• Task details: Each line from the start of the records through the line containing "- eapply triple_except" is to be transcribed exactly, and no other line is to be included.

[[ Materials provided open ]]

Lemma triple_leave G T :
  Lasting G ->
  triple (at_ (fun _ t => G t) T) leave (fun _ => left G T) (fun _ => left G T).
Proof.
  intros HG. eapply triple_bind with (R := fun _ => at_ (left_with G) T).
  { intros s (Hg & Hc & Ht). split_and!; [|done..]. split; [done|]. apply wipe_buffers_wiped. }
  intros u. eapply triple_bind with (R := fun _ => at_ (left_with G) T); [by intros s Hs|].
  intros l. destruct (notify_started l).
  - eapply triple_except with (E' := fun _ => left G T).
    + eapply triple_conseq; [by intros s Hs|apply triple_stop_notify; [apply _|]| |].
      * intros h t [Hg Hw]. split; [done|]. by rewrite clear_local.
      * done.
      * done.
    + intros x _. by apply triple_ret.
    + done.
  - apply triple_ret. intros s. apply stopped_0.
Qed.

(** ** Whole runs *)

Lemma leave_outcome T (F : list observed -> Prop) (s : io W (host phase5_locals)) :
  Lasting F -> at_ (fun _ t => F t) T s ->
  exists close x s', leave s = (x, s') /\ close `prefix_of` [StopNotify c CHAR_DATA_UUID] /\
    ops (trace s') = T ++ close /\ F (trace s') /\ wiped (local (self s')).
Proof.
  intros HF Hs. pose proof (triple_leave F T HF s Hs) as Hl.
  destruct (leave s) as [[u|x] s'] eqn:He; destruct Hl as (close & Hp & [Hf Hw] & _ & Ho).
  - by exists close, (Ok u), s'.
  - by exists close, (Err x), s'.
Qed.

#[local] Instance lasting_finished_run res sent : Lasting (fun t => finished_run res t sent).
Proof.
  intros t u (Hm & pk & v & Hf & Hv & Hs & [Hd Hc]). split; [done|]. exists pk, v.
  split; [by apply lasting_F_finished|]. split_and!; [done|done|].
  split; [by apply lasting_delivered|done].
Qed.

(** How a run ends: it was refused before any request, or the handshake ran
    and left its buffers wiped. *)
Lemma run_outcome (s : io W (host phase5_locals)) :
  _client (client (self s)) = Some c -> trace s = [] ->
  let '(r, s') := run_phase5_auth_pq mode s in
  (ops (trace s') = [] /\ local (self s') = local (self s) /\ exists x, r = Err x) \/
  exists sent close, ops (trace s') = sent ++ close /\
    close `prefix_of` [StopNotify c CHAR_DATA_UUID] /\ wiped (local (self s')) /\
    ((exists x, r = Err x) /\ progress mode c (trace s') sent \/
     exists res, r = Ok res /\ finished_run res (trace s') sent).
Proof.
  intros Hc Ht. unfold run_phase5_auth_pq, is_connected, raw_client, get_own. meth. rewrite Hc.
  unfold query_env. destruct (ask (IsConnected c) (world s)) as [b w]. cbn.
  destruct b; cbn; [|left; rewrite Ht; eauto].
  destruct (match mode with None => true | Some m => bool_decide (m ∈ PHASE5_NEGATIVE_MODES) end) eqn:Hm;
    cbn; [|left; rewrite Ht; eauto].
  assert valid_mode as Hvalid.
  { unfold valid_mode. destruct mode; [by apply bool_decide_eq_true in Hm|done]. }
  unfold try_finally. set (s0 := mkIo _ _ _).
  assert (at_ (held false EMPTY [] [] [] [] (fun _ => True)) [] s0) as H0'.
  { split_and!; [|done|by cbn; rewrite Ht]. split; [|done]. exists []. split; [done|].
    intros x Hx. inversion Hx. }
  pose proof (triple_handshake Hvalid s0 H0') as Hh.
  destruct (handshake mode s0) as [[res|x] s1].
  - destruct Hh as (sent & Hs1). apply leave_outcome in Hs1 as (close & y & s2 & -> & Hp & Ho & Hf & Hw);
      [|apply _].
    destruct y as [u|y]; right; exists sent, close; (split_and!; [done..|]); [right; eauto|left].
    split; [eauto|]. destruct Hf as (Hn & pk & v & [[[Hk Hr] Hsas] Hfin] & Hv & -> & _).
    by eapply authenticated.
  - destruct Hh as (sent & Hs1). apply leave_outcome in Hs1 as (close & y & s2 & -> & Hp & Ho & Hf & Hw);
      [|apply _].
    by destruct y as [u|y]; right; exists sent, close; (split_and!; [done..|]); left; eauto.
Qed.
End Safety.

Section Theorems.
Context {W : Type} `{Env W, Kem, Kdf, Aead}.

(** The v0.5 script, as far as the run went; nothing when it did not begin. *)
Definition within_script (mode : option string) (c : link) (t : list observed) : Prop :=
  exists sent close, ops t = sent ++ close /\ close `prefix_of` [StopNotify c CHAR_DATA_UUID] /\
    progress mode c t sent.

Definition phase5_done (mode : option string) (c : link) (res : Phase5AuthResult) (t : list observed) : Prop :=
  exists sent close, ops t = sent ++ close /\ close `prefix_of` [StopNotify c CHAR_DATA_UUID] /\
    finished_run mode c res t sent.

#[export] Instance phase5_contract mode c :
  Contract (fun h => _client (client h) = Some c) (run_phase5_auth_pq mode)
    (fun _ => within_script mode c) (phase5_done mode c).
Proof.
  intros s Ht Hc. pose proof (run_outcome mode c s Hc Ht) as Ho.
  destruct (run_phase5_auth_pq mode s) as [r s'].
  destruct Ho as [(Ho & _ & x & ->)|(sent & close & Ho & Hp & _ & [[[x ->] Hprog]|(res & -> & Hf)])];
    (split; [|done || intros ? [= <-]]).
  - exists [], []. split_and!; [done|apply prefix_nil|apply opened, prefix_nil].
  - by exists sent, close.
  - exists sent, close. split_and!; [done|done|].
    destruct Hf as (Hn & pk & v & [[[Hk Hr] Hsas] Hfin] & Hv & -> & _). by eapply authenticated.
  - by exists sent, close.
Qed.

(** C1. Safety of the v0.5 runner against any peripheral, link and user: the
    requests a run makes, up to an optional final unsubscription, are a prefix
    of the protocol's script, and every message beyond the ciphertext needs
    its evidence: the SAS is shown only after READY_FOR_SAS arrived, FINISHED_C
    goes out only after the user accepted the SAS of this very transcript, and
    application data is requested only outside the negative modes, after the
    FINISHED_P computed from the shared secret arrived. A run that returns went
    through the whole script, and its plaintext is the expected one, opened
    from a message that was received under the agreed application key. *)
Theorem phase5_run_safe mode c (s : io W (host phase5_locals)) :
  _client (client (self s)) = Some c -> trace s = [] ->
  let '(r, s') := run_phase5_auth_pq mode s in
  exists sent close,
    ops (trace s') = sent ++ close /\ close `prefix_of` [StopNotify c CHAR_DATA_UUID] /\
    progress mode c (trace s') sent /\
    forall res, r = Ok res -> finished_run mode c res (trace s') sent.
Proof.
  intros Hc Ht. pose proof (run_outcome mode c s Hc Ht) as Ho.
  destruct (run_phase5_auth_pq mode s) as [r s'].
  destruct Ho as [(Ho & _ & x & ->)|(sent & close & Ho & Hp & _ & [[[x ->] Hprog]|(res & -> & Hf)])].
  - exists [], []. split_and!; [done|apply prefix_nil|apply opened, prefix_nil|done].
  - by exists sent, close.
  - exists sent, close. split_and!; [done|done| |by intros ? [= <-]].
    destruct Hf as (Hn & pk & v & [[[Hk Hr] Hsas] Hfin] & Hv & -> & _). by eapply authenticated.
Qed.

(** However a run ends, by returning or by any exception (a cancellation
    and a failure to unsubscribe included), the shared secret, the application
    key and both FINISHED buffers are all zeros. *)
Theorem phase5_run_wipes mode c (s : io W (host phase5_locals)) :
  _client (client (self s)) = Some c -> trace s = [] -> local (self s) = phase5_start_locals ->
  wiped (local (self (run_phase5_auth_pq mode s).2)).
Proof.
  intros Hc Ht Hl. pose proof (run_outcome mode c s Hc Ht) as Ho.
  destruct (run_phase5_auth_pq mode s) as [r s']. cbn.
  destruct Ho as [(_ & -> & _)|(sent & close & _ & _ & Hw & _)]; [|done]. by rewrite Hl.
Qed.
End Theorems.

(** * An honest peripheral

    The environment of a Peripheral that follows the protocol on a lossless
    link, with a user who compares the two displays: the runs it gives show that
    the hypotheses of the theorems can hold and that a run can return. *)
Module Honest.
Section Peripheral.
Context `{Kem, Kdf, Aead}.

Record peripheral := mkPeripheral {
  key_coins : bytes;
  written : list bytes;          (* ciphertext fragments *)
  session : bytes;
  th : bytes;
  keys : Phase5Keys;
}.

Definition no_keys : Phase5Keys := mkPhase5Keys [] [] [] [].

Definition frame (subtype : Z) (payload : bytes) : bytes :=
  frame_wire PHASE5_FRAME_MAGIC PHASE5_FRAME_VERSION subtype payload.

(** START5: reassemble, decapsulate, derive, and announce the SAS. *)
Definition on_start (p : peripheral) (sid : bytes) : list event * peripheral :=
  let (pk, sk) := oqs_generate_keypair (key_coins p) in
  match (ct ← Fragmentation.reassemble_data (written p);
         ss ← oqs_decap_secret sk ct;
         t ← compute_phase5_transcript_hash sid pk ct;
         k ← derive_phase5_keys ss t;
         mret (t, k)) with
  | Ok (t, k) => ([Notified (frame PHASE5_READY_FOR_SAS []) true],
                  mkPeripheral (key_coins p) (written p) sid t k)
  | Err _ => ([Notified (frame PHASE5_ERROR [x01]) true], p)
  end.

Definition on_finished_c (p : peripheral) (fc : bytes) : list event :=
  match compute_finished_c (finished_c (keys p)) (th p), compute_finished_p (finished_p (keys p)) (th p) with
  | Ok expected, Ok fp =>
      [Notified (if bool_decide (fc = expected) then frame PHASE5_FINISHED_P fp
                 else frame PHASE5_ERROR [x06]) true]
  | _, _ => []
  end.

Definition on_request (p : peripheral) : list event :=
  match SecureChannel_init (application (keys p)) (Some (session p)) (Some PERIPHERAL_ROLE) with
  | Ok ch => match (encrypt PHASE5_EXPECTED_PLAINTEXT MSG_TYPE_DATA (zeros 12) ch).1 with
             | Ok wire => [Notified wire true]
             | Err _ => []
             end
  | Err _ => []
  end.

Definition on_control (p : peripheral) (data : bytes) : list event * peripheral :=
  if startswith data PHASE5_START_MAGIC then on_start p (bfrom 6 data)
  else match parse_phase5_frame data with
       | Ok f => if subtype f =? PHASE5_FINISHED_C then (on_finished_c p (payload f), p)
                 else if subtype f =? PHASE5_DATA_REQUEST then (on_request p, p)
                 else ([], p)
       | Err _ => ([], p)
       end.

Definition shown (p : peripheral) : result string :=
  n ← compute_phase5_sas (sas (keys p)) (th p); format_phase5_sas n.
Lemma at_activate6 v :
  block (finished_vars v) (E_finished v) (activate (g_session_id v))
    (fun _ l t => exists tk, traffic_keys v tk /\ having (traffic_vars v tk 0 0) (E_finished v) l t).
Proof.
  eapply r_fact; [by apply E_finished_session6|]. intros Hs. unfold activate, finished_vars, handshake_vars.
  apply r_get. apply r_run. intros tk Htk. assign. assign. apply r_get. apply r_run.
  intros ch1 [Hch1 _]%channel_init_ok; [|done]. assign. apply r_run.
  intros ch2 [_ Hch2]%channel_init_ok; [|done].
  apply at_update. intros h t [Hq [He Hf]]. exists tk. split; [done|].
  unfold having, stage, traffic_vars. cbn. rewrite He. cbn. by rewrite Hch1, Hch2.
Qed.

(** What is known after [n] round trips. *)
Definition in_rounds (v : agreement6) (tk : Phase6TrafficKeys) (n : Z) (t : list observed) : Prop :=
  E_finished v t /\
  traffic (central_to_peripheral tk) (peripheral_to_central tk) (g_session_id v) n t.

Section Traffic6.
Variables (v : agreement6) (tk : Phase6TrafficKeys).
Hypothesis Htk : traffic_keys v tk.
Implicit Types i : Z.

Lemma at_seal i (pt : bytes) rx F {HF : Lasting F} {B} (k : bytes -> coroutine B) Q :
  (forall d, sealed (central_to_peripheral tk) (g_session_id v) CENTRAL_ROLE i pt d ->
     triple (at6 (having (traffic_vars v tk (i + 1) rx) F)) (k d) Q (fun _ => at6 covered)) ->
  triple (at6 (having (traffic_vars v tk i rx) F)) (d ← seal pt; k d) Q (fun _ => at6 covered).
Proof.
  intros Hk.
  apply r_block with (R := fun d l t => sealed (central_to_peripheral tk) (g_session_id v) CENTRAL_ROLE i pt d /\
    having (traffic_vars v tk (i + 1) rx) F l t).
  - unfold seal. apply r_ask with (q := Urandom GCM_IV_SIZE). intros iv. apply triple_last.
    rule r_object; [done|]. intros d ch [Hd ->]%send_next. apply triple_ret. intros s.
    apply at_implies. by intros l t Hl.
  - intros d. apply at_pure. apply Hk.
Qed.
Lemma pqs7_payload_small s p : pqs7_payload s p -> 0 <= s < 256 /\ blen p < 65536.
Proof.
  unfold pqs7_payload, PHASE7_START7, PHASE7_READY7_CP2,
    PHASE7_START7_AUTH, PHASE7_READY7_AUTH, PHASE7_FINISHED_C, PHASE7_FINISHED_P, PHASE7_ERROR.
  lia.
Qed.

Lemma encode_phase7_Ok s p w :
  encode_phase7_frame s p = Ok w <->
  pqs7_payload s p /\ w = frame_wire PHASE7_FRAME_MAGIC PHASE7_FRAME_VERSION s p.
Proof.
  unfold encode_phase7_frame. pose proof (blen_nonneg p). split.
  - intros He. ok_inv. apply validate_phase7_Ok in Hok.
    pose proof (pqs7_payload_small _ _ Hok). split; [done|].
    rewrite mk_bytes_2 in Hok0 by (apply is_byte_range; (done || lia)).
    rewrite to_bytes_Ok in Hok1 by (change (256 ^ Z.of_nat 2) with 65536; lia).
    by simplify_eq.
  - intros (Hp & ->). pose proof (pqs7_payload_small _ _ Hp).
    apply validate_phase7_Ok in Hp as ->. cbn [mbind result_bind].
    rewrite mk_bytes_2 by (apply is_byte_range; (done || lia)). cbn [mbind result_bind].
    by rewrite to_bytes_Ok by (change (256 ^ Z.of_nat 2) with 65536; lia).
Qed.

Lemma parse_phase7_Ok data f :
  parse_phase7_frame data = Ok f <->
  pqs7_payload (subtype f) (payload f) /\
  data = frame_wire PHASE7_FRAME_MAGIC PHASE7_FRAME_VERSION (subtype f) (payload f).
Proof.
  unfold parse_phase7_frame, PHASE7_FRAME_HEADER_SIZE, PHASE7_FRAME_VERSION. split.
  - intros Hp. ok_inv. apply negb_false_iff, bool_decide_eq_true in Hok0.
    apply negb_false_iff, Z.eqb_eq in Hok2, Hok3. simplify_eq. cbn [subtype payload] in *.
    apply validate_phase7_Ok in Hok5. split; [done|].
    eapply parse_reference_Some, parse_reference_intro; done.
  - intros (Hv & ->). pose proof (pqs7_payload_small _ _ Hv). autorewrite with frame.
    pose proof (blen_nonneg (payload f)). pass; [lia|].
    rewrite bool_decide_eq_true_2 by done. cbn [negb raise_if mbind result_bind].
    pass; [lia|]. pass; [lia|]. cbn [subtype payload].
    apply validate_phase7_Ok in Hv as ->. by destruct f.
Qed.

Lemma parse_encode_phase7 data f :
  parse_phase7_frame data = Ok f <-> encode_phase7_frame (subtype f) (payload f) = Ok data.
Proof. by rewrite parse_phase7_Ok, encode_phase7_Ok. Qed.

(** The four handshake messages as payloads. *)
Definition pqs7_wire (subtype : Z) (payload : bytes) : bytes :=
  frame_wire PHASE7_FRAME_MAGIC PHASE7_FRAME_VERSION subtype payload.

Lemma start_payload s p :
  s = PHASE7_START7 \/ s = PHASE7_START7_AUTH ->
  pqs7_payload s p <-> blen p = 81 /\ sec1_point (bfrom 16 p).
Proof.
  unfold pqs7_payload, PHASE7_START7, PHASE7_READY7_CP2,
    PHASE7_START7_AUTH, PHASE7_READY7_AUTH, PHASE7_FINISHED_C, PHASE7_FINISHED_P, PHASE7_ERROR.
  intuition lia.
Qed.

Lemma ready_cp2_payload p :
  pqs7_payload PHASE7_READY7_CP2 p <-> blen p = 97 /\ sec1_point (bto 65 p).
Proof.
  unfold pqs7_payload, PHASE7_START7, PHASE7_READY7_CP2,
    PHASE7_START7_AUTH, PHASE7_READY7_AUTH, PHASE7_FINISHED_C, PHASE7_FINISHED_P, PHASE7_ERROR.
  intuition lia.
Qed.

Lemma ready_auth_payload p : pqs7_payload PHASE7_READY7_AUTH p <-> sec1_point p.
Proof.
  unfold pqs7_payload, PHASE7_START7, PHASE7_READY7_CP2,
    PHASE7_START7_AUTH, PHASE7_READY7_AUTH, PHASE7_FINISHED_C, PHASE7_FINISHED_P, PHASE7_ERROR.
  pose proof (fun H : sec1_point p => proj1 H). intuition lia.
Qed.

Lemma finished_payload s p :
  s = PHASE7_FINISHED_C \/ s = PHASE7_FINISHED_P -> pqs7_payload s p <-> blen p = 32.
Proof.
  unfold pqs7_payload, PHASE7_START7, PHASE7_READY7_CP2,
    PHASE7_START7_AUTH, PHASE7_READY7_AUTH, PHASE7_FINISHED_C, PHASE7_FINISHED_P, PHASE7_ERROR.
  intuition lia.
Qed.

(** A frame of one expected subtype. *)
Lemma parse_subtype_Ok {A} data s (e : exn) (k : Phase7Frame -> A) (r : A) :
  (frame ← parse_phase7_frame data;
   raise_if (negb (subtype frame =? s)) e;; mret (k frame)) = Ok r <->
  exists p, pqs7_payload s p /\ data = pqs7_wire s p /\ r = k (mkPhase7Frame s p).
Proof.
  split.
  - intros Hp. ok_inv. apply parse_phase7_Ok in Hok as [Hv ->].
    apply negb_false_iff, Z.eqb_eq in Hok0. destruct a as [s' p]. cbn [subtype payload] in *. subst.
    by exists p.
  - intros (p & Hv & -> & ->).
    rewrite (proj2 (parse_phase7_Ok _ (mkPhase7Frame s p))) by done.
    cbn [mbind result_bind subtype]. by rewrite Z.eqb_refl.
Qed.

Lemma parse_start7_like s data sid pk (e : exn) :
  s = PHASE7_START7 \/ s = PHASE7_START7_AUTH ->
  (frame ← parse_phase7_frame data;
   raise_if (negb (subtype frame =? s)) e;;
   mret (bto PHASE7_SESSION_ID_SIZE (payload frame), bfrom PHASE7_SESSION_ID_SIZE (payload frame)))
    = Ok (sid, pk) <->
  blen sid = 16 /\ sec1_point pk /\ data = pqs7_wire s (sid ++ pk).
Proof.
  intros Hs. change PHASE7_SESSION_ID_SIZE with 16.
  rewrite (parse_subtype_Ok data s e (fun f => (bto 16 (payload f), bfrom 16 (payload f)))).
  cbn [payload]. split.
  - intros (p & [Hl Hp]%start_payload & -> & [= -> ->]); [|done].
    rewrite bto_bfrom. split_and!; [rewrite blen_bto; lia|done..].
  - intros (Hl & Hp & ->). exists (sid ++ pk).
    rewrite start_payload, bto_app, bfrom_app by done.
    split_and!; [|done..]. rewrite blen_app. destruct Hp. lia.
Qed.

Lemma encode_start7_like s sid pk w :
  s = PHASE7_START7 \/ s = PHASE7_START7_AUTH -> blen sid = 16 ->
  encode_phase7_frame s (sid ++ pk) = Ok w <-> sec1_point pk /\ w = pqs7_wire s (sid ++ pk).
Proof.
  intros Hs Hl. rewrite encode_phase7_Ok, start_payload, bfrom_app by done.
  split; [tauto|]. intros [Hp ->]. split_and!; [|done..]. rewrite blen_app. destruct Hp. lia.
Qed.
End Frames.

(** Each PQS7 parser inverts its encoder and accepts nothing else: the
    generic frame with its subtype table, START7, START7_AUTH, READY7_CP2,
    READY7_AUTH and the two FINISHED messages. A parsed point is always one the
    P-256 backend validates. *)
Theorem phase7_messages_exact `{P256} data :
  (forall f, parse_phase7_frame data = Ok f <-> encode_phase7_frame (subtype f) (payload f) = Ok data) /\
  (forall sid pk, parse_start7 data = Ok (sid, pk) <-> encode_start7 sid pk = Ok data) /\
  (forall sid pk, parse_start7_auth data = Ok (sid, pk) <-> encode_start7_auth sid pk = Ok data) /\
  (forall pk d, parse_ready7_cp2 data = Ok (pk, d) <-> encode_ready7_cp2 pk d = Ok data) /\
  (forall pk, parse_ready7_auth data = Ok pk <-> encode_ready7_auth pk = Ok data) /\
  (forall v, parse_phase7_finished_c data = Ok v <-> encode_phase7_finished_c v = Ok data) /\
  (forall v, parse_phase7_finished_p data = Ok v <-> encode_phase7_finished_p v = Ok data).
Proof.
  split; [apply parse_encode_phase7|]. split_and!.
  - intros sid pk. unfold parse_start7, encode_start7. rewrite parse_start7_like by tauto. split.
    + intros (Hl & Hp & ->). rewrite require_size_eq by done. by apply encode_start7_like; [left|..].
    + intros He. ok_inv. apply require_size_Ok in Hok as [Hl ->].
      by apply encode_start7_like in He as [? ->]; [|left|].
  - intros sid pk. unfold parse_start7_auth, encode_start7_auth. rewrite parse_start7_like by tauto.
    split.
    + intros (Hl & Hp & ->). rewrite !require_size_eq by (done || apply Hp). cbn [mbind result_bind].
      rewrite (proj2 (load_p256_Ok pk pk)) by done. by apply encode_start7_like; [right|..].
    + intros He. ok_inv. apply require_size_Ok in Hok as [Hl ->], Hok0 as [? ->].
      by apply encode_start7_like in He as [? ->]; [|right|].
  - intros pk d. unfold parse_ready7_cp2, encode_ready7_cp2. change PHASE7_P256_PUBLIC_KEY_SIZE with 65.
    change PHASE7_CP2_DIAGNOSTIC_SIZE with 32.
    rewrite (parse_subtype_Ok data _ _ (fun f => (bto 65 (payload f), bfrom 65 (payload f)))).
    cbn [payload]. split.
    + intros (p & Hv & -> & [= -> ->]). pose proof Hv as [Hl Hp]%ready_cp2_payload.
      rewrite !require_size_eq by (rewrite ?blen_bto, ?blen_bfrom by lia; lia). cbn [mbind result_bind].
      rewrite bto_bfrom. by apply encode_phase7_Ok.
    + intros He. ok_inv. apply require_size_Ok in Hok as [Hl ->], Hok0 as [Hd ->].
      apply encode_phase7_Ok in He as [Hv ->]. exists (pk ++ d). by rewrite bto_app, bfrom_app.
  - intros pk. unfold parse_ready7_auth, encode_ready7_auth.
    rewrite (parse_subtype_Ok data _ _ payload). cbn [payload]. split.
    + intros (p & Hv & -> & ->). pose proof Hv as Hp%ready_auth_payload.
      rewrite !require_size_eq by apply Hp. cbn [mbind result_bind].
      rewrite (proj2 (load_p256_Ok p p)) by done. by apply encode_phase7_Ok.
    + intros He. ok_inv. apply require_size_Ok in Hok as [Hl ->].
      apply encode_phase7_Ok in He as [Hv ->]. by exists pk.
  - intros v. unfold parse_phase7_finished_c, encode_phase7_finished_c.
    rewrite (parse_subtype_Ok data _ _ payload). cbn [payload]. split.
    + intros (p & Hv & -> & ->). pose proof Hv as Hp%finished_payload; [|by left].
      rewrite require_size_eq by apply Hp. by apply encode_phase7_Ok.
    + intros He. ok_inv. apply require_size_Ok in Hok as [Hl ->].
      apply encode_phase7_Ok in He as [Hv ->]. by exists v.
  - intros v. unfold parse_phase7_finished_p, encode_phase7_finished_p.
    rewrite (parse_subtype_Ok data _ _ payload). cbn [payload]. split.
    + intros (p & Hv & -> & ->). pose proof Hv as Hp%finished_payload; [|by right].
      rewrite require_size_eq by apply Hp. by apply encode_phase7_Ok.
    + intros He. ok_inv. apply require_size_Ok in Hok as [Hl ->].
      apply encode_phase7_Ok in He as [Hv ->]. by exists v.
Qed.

[[ Materials provided closed ]]

• The completed task:
Lemma triple_leave G T :
  Lasting G ->
  triple (at_ (fun _ t => G t) T) leave (fun _ => left G T) (fun _ => left G T).
Proof.
  intros HG. eapply triple_bind with (R := fun _ => at_ (left_with G) T).
  { intros s (Hg & Hc & Ht). split_and!; [|done..]. split; [done|]. apply wipe_buffers_wiped. }
  intros u. eapply triple_bind with (R := fun _ => at_ (left_with G) T); [by intros s Hs|].
  intros l. destruct (notify_started l).
  - eapply triple_except with (E' := fun _ => left G T).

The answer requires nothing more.